Interference by Herbicidal Inhibitors of Electron Transport with Phosphorylation and Permeability Properties of Chloroplast Membranes

Abstract

Many herbicides inhibit chloroplast electron transport by interfering with a proteinaceous component of the Qв complex located in the appressed granal membrane. Certain of these herbicides, designated inhibitory uncouplers, also interfere with photophosphorylation and affect other chloroplast-mediated responses, some of which involve components located in the nonappressed granal membrane. The inhibitory uncouplers can be divided into dinoseb (phenolic) types which contain dissociable protons and dicryl (acylanilide) types which are nonionic. The dinoseb types can function as protonophores and shuttle protons across the thylakoid membrane at low concentrations and can alter the integrity of semipermeable membranes at higher concentrations. However, the dicryl types only alter the integrity of the membranes.
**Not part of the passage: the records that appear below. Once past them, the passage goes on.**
(** C1: an execution of [executeSelectStatement] that returns nil has
    sent at least one Result.  When the construction yields no plan (nil
    plan, or the empty-collection error) the function returns what
    [ctx.Send] of one empty Result returns: on nil exactly one empty
    Result was sent.  When the plan runs and the receive loop observes no
    row batch, a nil return means exactly one empty Result was sent. *)
Theorem executeSelectStatement_emits
    (coord : Coordinator) (env : SelectEnv) (fuel : nat) (seq : Z) (w : World) :
  let empty := {| Series := []; Partial := false; StatementID := seq |} in
  (forall w',
      Select.executeSelectStatement coord env fuel seq w = Done None w' ->
      exists r rs, sent w' = sent w ++ r :: rs)
  /\ (forall pe0 err0 w1,
         Select.retryCreatePipelineExecutor coord env fuel w = Done (pe0, err0) w1 ->
         (pe0 = None /\ err0 = None)
         \/ (exists e, err0 = Some e /\ ident e = IdDeclareEmptyCollection) ->
         exists r w',
           Select.executeSelectStatement coord env fuel seq w = Done r w'
           /\ match r with
              | None => sent w' = sent w ++ [empty]
              | Some _ => sent w' = sent w
              end)
  /\ (forall p w1 w',
         Select.retryCreatePipelineExecutor coord env fuel w = Done (Some p, None) w1 ->
         (forall rc, ~ In (Recv rc) (observed p)) ->
         Select.executeSelectStatement coord env fuel seq w = Done None w' ->
         sent w' = sent w ++ [empty]).
Proof.
  intros empty.
  assert (Hempty : forall w0,
             match Select.Send env Select.emptyResult seq w0 with
             | (None, w') => sent w' = sent w0 ++ [empty]
             | (Some _, w') => sent w' = sent w0
             end).
  { intros w0. pose proof (Send_spec env Select.emptyResult seq w0) as H.
    destruct (Select.Send env Select.emptyResult seq w0) as [[e|] w'].
    - subst w'. reflexivity.
    - destruct H as (H & _). exact H. }
  split; [|split].
  - intros w' Hrun. unfold Select.executeSelectStatement in Hrun.
    destruct (Select.retryCreatePipelineExecutor coord env fuel w)
      as [[pe0 err0] w1|v w1|] eqn:Hc; try discriminate.
    pose proof (sent_retryCreatePipelineExecutor_loop _ _ _ _ _ _ _ _ _ Hc) as Hs1.
    assert (Hnoplan : forall w2,
               (let '(r, w3) := Select.Send env Select.emptyResult seq w2 in Done r w3)
               = Done None w' -> sent w2 = sent w ->
               exists r rs, sent w' = sent w ++ r :: rs).
    { intros w2 H Hs2. specialize (Hempty w2).
      destruct (Select.Send env Select.emptyResult seq w2) as [[e|] w3]; [discriminate|].
      injection H as <-. exists empty, []. congruence. }
    assert (Hplan : forall p,
               match Select.receive env seq (observed p) false w1 with
               | (inl e, w2) => Done (Some e) w2
               | (inr emitted, w2) =>
                   match ExecuteExecutor p with
                   | Some e => Done (Some e) (record (EvError (Some e)) w2)
                   | None =>
                       if negb emitted
                       then let '(r, w3) := Select.Send env Select.emptyResult seq w2 in Done r w3
                       else Done None w2
                   end
               end = Done None w' ->
               exists r rs, sent w' = sent w ++ r :: rs).
    { intros p H.
      destruct (receive_spec env seq (observed p) false w1) as (rs & Hrs & Hem & _).
      destruct (Select.receive env seq (observed p) false w1) as [[e|emitted] w2];
        [discriminate|].
      simpl in Hrs, Hem.
      destruct (ExecuteExecutor p); [discriminate|].
      specialize (Hem emitted eq_refl). simpl in Hem.
      destruct emitted; simpl in H.
      - injection H as <-.
        destruct (length_nonzero_cons rs) as (x & l' & ->); [auto|].
        exists x, l'. congruence.
      - destruct rs; [|discriminate]. rewrite app_nil_r in Hrs.
        apply (Hnoplan w2 H). congruence. }
    destruct err0 as [e|].
    + destruct (errid_eqb (ident e) IdDeclareEmptyCollection); [|discriminate].
      apply (Hnoplan _ Hrun). rewrite sent_record. exact Hs1.
    + destruct pe0 as [p|].
      * apply (Hplan p Hrun).
      * apply (Hnoplan _ Hrun). rewrite sent_record. exact Hs1.
  - intros pe0 err0 w1 Hc Hno.
    pose proof (sent_retryCreatePipelineExecutor_loop _ _ _ _ _ _ _ _ _ Hc) as Hs1.
    unfold Select.executeSelectStatement. rewrite Hc.
    specialize (Hempty (record EvClose w1)). rewrite sent_record, Hs1 in Hempty.
    destruct Hno as [[-> ->]|(e & -> & Hid)].
    + destruct (Select.Send env Select.emptyResult seq (record EvClose w1)) as [r w2].
      exists r, w2. split; [reflexivity|]. destruct r; exact Hempty.
    + rewrite Hid. simpl.
      destruct (Select.Send env Select.emptyResult seq (record EvClose w1)) as [r w2].
      exists r, w2. split; [reflexivity|]. destruct r; exact Hempty.
  - intros p w1 w' Hc Hnone Hrun.
    pose proof (sent_retryCreatePipelineExecutor_loop _ _ _ _ _ _ _ _ _ Hc) as Hs1.
    unfold Select.executeSelectStatement in Hrun. rewrite Hc in Hrun.
    destruct (receive_spec env seq (observed p) false w1) as (rs & Hrs & Hem & Hno).
    specialize (Hno Hnone). subst rs. rewrite app_nil_r in Hrs.
    destruct (Select.receive env seq (observed p) false w1) as [[e|emitted] w2];
      [discriminate|].
    simpl in Hrs, Hem. specialize (Hem emitted eq_refl). simpl in Hem. subst emitted.
    destruct (ExecuteExecutor p); [discriminate|]. simpl in Hrun.
    specialize (Hempty w2).
    destruct (Select.Send env Select.emptyResult seq w2) as [[e|] w3]; [discriminate|].
    injection Hrun as <-. congruence.
Qed.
The inhibitory uncouplers, but not the DCMU-types of electron transport inhibitors: stimulated electron trans- port from DPIPH2 to methyl viologen; inhibited valifiomycin-induced swelling of intact chloroplasts; increased the permeability of the chloroplast envelope to K+ in the absence of an ionophore; prevented energization of the thylakoid membrane by PS I; and increased the permeability of phosphatidyl choline liposomes to protons. Chlorination response patterns obtained with isomers of N-phenyl-2-methylpentanamides in the above reactions, in general, were similar for interference with the Qв complex, i.e., in all assays, dichlorination in the 3,4 or 3,5 positions was associated with maximum inhibitory potency, whereas substitution in an ortho position decreased inhibitory activity. With a series of 1-alkyl-3-(α,α,α-trifluoro-m-tolyl)ureas, maximum inhibition of electron transport was obtained with the butyl derivative, whereas maximum responses for uncoupling and membrane disturbances were obtained with the hexyl or octyl derivatives. Some of the interferences produced by inhibitory uncouplers may result from interactions with the lipoidal components of chloroplast membranes.